I have setup a new VLAN on my corporate network for use for guests only. I am trying to setup a guest WiFi service and keep all of the traffic separate from the business traffic.
So far I have created a 172.16.0.0/24 subnet using VLAN 172 for guests. This is separate from my 10.11.0.0 network but still is travelling through the same Cisco hardware to get from the Cisco Aironet out to the internet.
The aim is to get the traffic from the guests device to travel through multiple hops as follows:
Guest device > Cisco Aironet 1600 > Cisco WLC 2504 > Cisco Catalyst 3560 - All on 10.11.23.0 subnet in one physical location, then it passes to the 10.11.1.0 subnet and uses a Cisco WS-C2960G > Cisco 1941 router > Internet, which is in another physical location.
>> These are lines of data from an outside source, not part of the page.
(* ===== verification/HtpTypes.v ===== *)
(** * parser.h: the data types both HTTP/1.x parsers share

    The enumerations of include/evhtp/parser.h, the hook table
    ([htparse_hooks]) and the calling convention of a hook.  The hook table is
    polymorphic in the parser structure [P] (parser.c and msgparser.c each
    define their own [struct htparser]) and in the state [W] of whoever
    installed the hooks (the [userdata] world). *)

From S2P Require Import Prelude.

Inductive htp_type := htp_type_request | htp_type_response.

Inductive htp_scheme :=
| htp_scheme_none | htp_scheme_ftp | htp_scheme_http | htp_scheme_https
| htp_scheme_nfs | htp_scheme_unknown.

Inductive htp_method :=
| htp_method_UNKNOWN | htp_method_GET | htp_method_HEAD | htp_method_POST
| htp_method_PUT | htp_method_DELETE | htp_method_MKCOL | htp_method_COPY
| htp_method_MOVE | htp_method_OPTIONS | htp_method_PROPFIND
| htp_method_PROPPATCH | htp_method_LOCK | htp_method_UNLOCK
| htp_method_TRACE | htp_method_CONNECT | htp_method_PATCH.

(** The enumerator's integer value, in declaration order. *)
Definition htp_method_index (m : htp_method) : nat :=
  match m with
  | htp_method_UNKNOWN => 0 | htp_method_GET => 1 | htp_method_HEAD => 2
  | htp_method_POST => 3 | htp_method_PUT => 4 | htp_method_DELETE => 5
  | htp_method_MKCOL => 6 | htp_method_COPY => 7 | htp_method_MOVE => 8
  | htp_method_OPTIONS => 9 | htp_method_PROPFIND => 10
  | htp_method_PROPPATCH => 11 | htp_method_LOCK => 12
  | htp_method_UNLOCK => 13 | htp_method_TRACE => 14
  | htp_method_CONNECT => 15 | htp_method_PATCH => 16
  end%nat.
Definition htp_method_LAST : nat := 17%nat.

Inductive htpparse_error :=
| htparse_error_none | htparse_error_too_big | htparse_error_inval_method
| htparse_error_inval_reqline | htparse_error_inval_schema
| htparse_error_inval_proto | htparse_error_inval_ver
| htparse_error_inval_hdr | htparse_error_inval_chunk_sz
| htparse_error_inval_chunk | htparse_error_inval_state
| htparse_error_user | htparse_error_status | htparse_error_generic.

Definition htpparse_error_index (e : htpparse_error) : nat :=
  match e with
  | htparse_error_none => 0 | htparse_error_too_big => 1
  | htparse_error_inval_method => 2 | htparse_error_inval_reqline => 3
  | htparse_error_inval_schema => 4 | htparse_error_inval_proto => 5
  | htparse_error_inval_ver => 6 | htparse_error_inval_hdr => 7
  | htparse_error_inval_chunk_sz => 8 | htparse_error_inval_chunk => 9
  | htparse_error_inval_state => 10 | htparse_error_user => 11
  | htparse_error_status => 12 | htparse_error_generic => 13
  end%nat.

#[export] Instance htp_type_eq_dec : EqDecision htp_type.
Proof. solve_decision. Defined.
#[export] Instance htp_scheme_eq_dec : EqDecision htp_scheme.
Proof. solve_decision. Defined.
#[export] Instance htp_method_eq_dec : EqDecision htp_method.
Proof. solve_decision. Defined.
#[export] Instance htpparse_error_eq_dec : EqDecision htpparse_error.
Proof. solve_decision. Defined.

(** The fields of [struct htparse_hooks]: the points where a parser calls
    back.  [h_*] avoids clashes with the parser's own field names. *)
Inductive hook_name :=
| on_msg_begin | h_method | h_scheme | h_host | h_port | h_path | h_args
| h_uri | on_hdrs_begin | h_hdr_key | h_hdr_val | h_hostname
| on_hdrs_complete | on_new_chunk | on_chunk_complete | on_chunks_complete
| h_body | on_msg_complete.

#[export] Instance hook_name_eq_dec : EqDecision hook_name.
Proof. solve_decision. Defined.

(** A hook may change the parser (through its public interface) and the
    caller's world; it returns C's [int], where 0 means success.  A plain
    [htparse_hook] takes no data: it is called with [[]]. *)
Definition htparse_hook (P W : Type) : Type := list Z -> P * W -> Z * (P * W).

(** The hook table: [None] is a NULL member. *)
Definition htparse_hooks (P W : Type) : Type :=
  hook_name -> option (htparse_hook P W).

(** An observed hook call. *)
Definition event : Type := hook_name * list Z.

(** [logged hs] calls [hs] and appends every call made to a log: the means by
    which theorems speak about the calls a parser makes to arbitrary hooks. *)
Definition logged {P W} (hs : htparse_hooks P W) :
    htparse_hooks P (list event * W) :=
  fun n => Some (fun d '(p, (log, w)) =>
    match hs n with
    | Some f => let '(r, (p', w')) := f d (p, w) in
                (r, (p', (log ++ [(n, d)], w')))
    | None => (0, (p, (log ++ [(n, d)], w)))
    end).

(** Hooks that accept everything and have no effect. *)
Definition null_hooks {P} : htparse_hooks P unit := fun _ => None.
My switches on the 10.11.23.0 subnet can all see all of the route hops on the 172 VLAN but not outside of its physical location, e.g they cannot see the next hops that reside in the other physical location and the same for the 10.11.1.0 subnet. So there is a big gap in the middle where VLAN 172 is missing the connection which joins the two physical locations together.
I am pretty sure that the switchports that are responsible for joining these two locations together are not trunked. I think this is the answer but the rest of my live network relies on these ports. If I enable trunk mode to test this, am I likely to disconnect everything else that is currently working?